Sphinx - Anne Garréta (translated by Emma Ramadan) - Best Translated Book Award 2016

Whilst the “Introduction” (by Daniel Levin Becker) to Anne Garréta’s “Sphinx” urges the reader to “do everything in your power to stay ignorant” of the Oulipian constraint in this work, every interaction I have had, via social media, brings up the structure of this work, and therefore it would probably be hard to find a new reader who had no knowledge of the constraint. Simply having a reference to it in the “Introduction” makes it a hard constraint to ignore, however if you’d like to read this work without knowing what rules have been applied, then this is not a review for you (plus you should avoid twitter and Facebook reference, not read the back cover, not read the introduction!!).

Oulipian fiction (Ouvroir de Littérature Potentielle or Potential Literature Workshop OuLiPo) was launched by Raymond Queneau and François Le Lionnais in 1960. It is based on the concept that writing is always constrained by something, be it simply time or language, therefore instead of attempting to avoid constraints the writing is performed with acknowledgement of their presence and they “embrace them proactively”. As I pointed out in my review of Paul Fournel’s “Dear Reader” (translated by David Bellos) earlier this year the constraints can be playful, that work contains 36 chapters, the first six all containing exactly 7,500 characters, including spaces, and each ending with the words, read, cream, publisher, mistake, self and evening. The next six chapters contain 6,500 characters (including spaces) ending with the same words, and so on down to the sixth set which consists of 2,500 characters (including spaces). Making the entire composition a “poem of 180,000 signs (including spaces)”.

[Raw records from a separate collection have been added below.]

(* ===== verification/OplRotate.v ===== *)
(** * Rotation by 90 and 270 degrees

    One proof for both directions, both block sizes and both mirrorings: the
    strips read columns of the source and write rows of the destination. *)

From stdpp Require Import base gmap list.
From Stdlib Require Import ZArith Lia.
From S2P Require Import Prelude Opl OplCopy.

Section Rotate.
Context (m0 : mem) (w h s0 d q0 e : Z).

(** Pixel [c] of column [x], counted in the order the strips read it. *)
Definition col_src (x c : Z) : Z := s0 + d * c + 2 * x.
Definition col_dst (x c : Z) : Z := q0 + e * x + 2 * c.

Notation src := col_src.
Notation dst := col_dst.
Notation copied := (copied m0 w h src dst).

Context (HP : places m0 w h src dst).
Context (As : s0 mod 2 = 0) (Ad : d mod 2 = 0) (Aq : q0 mod 4 = 0) (Ae : e mod 4 = 0).

Lemma src_even x c : src x c mod 2 = 0.
Proof using As Ad. unfold col_src. apply Z.mod_divide in As as [a ->], Ad as [b ->]; [|lia..]. apply Z.mod_divide; [lia|]. exists (a + b * c + x). lia. Qed.

Lemma dst_word x c : c mod 2 = 0 -> dst x c mod 4 = 0.
Proof using Aq Ae.
  intros Hc. unfold col_dst. apply Z.mod_divide in Aq as [a ->], Ae as [b ->], Hc as [k ->]; [|lia..].
  apply Z.mod_divide; [lia|]. exists (a + b * x + k). lia.
Qed.

Lemma src_next x c : padd (u32 (src x c)) d = u32 (src x (c + 1)).
Proof. rewrite padd_u32. f_equal. unfold col_src. lia. Qed.

Lemma dst_next x c : padd (u32 (dst x c)) 4 = u32 (dst x (c + 2)).
Proof. rewrite padd_u32. f_equal. unfold col_dst. lia. Qed.

Lemma src_ptr x c : in_img w h x c -> u32 (src x c) = src x c.
Proof using HP. intros Hi. apply u32_small, (src_range _ _ _ _ _ HP x c Hi). Qed.

Lemma dst_ptr x c : in_img w h x c -> u32 (dst x c) = dst x c.
Proof using HP. intros Hi. apply u32_small, (dst_range _ _ _ _ _ HP x c Hi). Qed.

(** Two pixels of a row in one store. *)
Lemma store_pair dn m x c (Q : unit -> mem -> Prop) :
  copied dn m -> in_img w h x c -> in_img w h x (c + 1) -> c mod 2 = 0 ->
  (forall m', copied (fun x' c' => dn x' c' \/ (x' = x /\ c <= c' < c + 2)) m' -> Q tt m') ->
  wp (str (u32 (dst x c)) (Z.lor (half m0 (src x c)) (Z.shiftl (half m0 (src x (c + 1))) 16))) Q m.
Proof using HP Aq Ae.
  intros Hcp Hi Hi1 Hc HQ. rewrite lor_pixels by apply half_range. rewrite dst_ptr by done.
  assert (dst x c + 2 = dst x (c + 1)) as E by (unfold col_dst; lia).
  apply wp_str; [by apply dst_word| | |apply half_range|].
  - by apply (copied_mapped2 m0 w h src dst dn), (dst_mapped _ _ _ _ _ HP).
  - rewrite E. by apply (copied_mapped2 m0 w h src dst dn), (dst_mapped _ _ _ _ _ HP).
  - rewrite E. apply HQ. eapply copied_iff; [|apply copied_put; [exact HP|apply copied_put; [exact HP|exact Hcp|done|]|done|]].
    + intros x' c' _. cbv beta. assert (c <= c' < c + 2 <-> c' = c \/ c' = c + 1) by lia. naive_solver.
    + apply word_low, half_range.
    + apply Z.mod_small, half_range.
Qed.

Lemma load_pixel dn m x c (Q : Z -> mem -> Prop) :
  copied dn m -> in_img w h x c -> Q (half m0 (src x c)) m -> wp (ldrh (u32 (src x c))) Q m.
Proof using HP As Ad.
  intros Hcp Hi HQ. rewrite src_ptr by done. apply wp_ldrh; [apply src_even|by apply (copied_mapped2 m0 w h src dst dn), (src_mapped _ _ _ _ _ HP)|].
  by rewrite (copied_src m0 w h src dst HP dn).
Qed.

Lemma column4_spec dn m x c :
  copied dn m -> 0 <= x < w -> 0 <= c -> c + 4 <= h -> c mod 4 = 0 ->
  wp (column4 (u32 (src x c)) (u32 (dst x c)) d)
    (fun pq m' => pq = (u32 (src x (c + 4)), u32 (dst x (c + 4))) /\
       copied (fun x' c' => dn x' c' \/ (x' = x /\ c <= c' < c + 4)) m') m.
Proof using HP As Ad Aq Ae.
  intros Hcp Hx Hc Hc4 Hm. assert (c mod 2 = 0 /\ (c + 2) mod 2 = 0) as [E1 E2] by (Z.div_mod_to_equations; lia).
  assert (forall k, 0 <= k < 4 -> in_img w h x (c + k)) as Hi by (intros k Hk; split; lia).
  pose proof (Hi 0 ltac:(lia)) as Hi0. rewrite Z.add_0_r in Hi0.
  unfold column4. rewrite !src_next, !dst_next.
  replace (c + 1 + 1) with (c + 2) by lia. replace (c + 2 + 1) with (c + 3) by lia. replace (c + 3 + 1) with (c + 4) by lia.
  replace (c + 2 + 2) with (c + 4) by lia.
  apply wp_bind, (load_pixel dn); [done|done|]. apply wp_bind, (load_pixel dn); [done|apply Hi; lia|].
  apply wp_bind, (load_pixel dn); [done|apply Hi; lia|]. apply wp_bind, (load_pixel dn); [done|apply Hi; lia|].
  apply wp_bind, (store_pair dn); [done|done|apply Hi; lia|done|]. intros m1 H1.
  apply wp_bind. replace (c + 3) with (c + 2 + 1) by lia.
  eapply (store_pair _ m1 x (c + 2)); [exact H1|apply Hi; lia|replace (c + 2 + 1) with (c + 3) by lia; apply Hi; lia|done|].
  intros m2 H2. apply wp_ret. split; [done|]. eapply copied_iff; [|exact H2]. intros x' c' _. cbv beta.
  assert (c <= c' < c + 4 <-> c <= c' < c + 2 \/ c + 2 <= c' < c + 2 + 2) by lia. naive_solver.
Qed.

Lemma column_spec n : forall dn m x c,
  copied dn m -> 0 <= x < w -> 0 <= c -> c + 4 * Z.of_nat n <= h -> c mod 4 = 0 ->
  wp (column n (u32 (src x c)) (u32 (dst x c)) d)
    (fun pq m' => pq = (u32 (src x (c + 4 * Z.of_nat n)), u32 (dst x (c + 4 * Z.of_nat n))) /\
       copied (fun x' c' => dn x' c' \/ (x' = x /\ c <= c' < c + 4 * Z.of_nat n)) m') m.
Proof using HP As Ad Aq Ae.
  induction n as [|n IH]; intros dn m x c Hcp Hx Hc Hle Hm; cbn [column].
  - apply wp_ret. rewrite Z.mul_0_r, Z.add_0_r. split; [done|]. eapply copied_iff; [|exact Hcp]. intros. cbv beta. split; [by left|]. intros [?|?]; [done|lia].
  - apply wp_bind. eapply wp_mono; [apply (column4_spec dn); [done|done|done|lia|done]|].
    intros pq m1 [-> H1]. cbn [fst snd]. replace (4 * Z.of_nat (S n)) with (4 + 4 * Z.of_nat n) in * by lia.
    eapply wp_mono; [eapply (IH _ m1 x (c + 4)); [exact H1|done|lia|lia|Z.div_mod_to_equations; lia]|].
    intros pq m2 [-> H2]. rewrite <- Z.add_assoc in H2 |- *. split; [done|].
    eapply copied_iff; [|exact H2]. intros x' c' _. cbv beta.
    assert (c <= c' < c + (4 + 4 * Z.of_nat n) <-> c <= c' < c + 4 \/ c + 4 <= c' < c + (4 + 4 * Z.of_nat n)) by lia. naive_solver.
Qed.

Lemma lines_spec n : forall dn m quads x c,
  let b := 4 * Z.of_nat quads in
  copied dn m -> 0 <= x -> x + Z.of_nat n = w -> 0 <= c -> c + b <= h -> c mod 4 = 0 ->
  wp (lines n quads (u32 (src x c)) (u32 (dst x c)) d (2 - d * b) (e - 2 * b))
    (fun _ m' => copied (fun x' c' => dn x' c' \/ (x <= x' /\ c <= c' < c + b)) m') m.
Proof using HP As Ad Aq Ae.
  induction n as [|n IH]; intros dn m quads x c b Hcp Hx Hn Hc Hle Hm; cbn [lines].
  - apply wp_ret. eapply copied_iff; [|exact Hcp]. intros x' c' [Hi _]. cbv beta. split; [by left|]. intros [?|?]; [done|lia].
  - apply wp_bind. eapply wp_mono; [apply (column_spec quads dn); [done|lia|done|done|done]|].
    intros pq m1 [-> H1]. cbn [fst snd]. fold b.
    assert (padd (u32 (src x (c + b))) (2 - d * b) = u32 (src (x + 1) c)) as -> by (rewrite padd_u32; f_equal; unfold col_src; lia).
    assert (padd (u32 (dst x (c + b))) (e - 2 * b) = u32 (dst (x + 1) c)) as -> by (rewrite padd_u32; f_equal; unfold col_dst; lia).
    eapply wp_mono; [eapply (IH _ m1 quads (x + 1) c); [exact H1|lia|lia|done|done|done]|].
    intros u m2 H2. eapply copied_iff; [|exact H2]. intros x' c' _. cbv beta. fold b.
    assert (x <= x' <-> x' = x \/ x + 1 <= x') by lia. naive_solver.
Qed.

(** All strips; [j] are done. *)
Lemma strips_spec quads (strip : Z -> M mem unit) n : forall dn m j,
  let b := 4 * Z.of_nat quads in
  copied dn m -> 0 <= j -> b * (j + Z.of_nat n) <= h -> 0 <= w ->
  (forall k, strip k = let j := j + Z.of_nat n - k in
     lines (Z.to_nat w) quads (u32 (src 0 (b * j))) (u32 (dst 0 (b * j))) d (2 - d * b) (e - 2 * b)) ->
  wp (strips n strip) (fun _ m' => copied (fun x' c' => dn x' c' \/ b * j <= c' < b * (j + Z.of_nat n)) m') m.
Proof using HP As Ad Aq Ae.
  induction n as [|n IH]; intros dn m j b Hcp Hj Hle Hw Hstrip; cbn [strips].
  - apply wp_ret. eapply copied_iff; [|exact Hcp]. intros x' c' _. cbv beta. split; [by left|]. intros [?|?]; [done|lia].
  - apply wp_bind. rewrite Hstrip. cbv zeta. replace (j + Z.of_nat (S n) - Z.of_nat (S n)) with j by lia.
    eapply wp_mono.
    + apply (lines_spec (Z.to_nat w) dn m quads 0 (b * j)); [done|lia|lia|nia|fold b; nia|].
      apply Z.mod_divide; [lia|]. exists (Z.of_nat quads * j). unfold b. lia.
    + fold b. intros u m1 H1. eapply wp_mono.
      * eapply (IH _ m1 (j + 1)); [exact H1|lia|fold b; nia|done|]. intros k. rewrite Hstrip. cbv zeta. fold b.
        by replace (j + 1 + Z.of_nat n - k) with (j + Z.of_nat (S n) - k) by lia.
      * fold b. intros u' m2 H2. eapply copied_iff; [|exact H2]. intros x' c' [Hx _]. cbv beta.
        replace (b * (j + Z.of_nat (S n))) with (b * (j + 1 + Z.of_nat n)) by lia.
        assert (b * j <= c' < b * (j + 1 + Z.of_nat n) <->
          b * j <= c' < b * j + b \/ b * (j + 1) <= c' < b * (j + 1 + Z.of_nat n)) by nia. naive_solver lia.
Qed.

End Rotate.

Anne Garréta’s “Sphinx” was published in France in 1986, and it was not until 2000 that she received admittance into the Oulipo literary collective. This work marks the first full-length work by a female member of the Oulipo to ever be published in English. So what’s the constraint? If you don’t want to know, look away now….it is a love story that is genderless. This has seen a number of references to the work being LGBT literature, I would argue that just by not being overtly heterosexual it is also not overtly homosexual, nor bisexual, nor transsexual. This thought alone did cause a bit of a twitter frenzy over the weekend, however my point is that each reader will bring their own preconceptions, own conditioning and bias to their experience and this will become blatantly obvious to you as a reader the further into the work you go.

A timeless love story, our work begins with a nameless narrator denying theology, living a life of endless night clubbing and includes corpses floating in shit – a living hell. The journey from night club to night club featuring strippers and excessive music, the language in baroque in style, I was thinking Dante for a while, would our narrator move through purgatory and ascend to paradise?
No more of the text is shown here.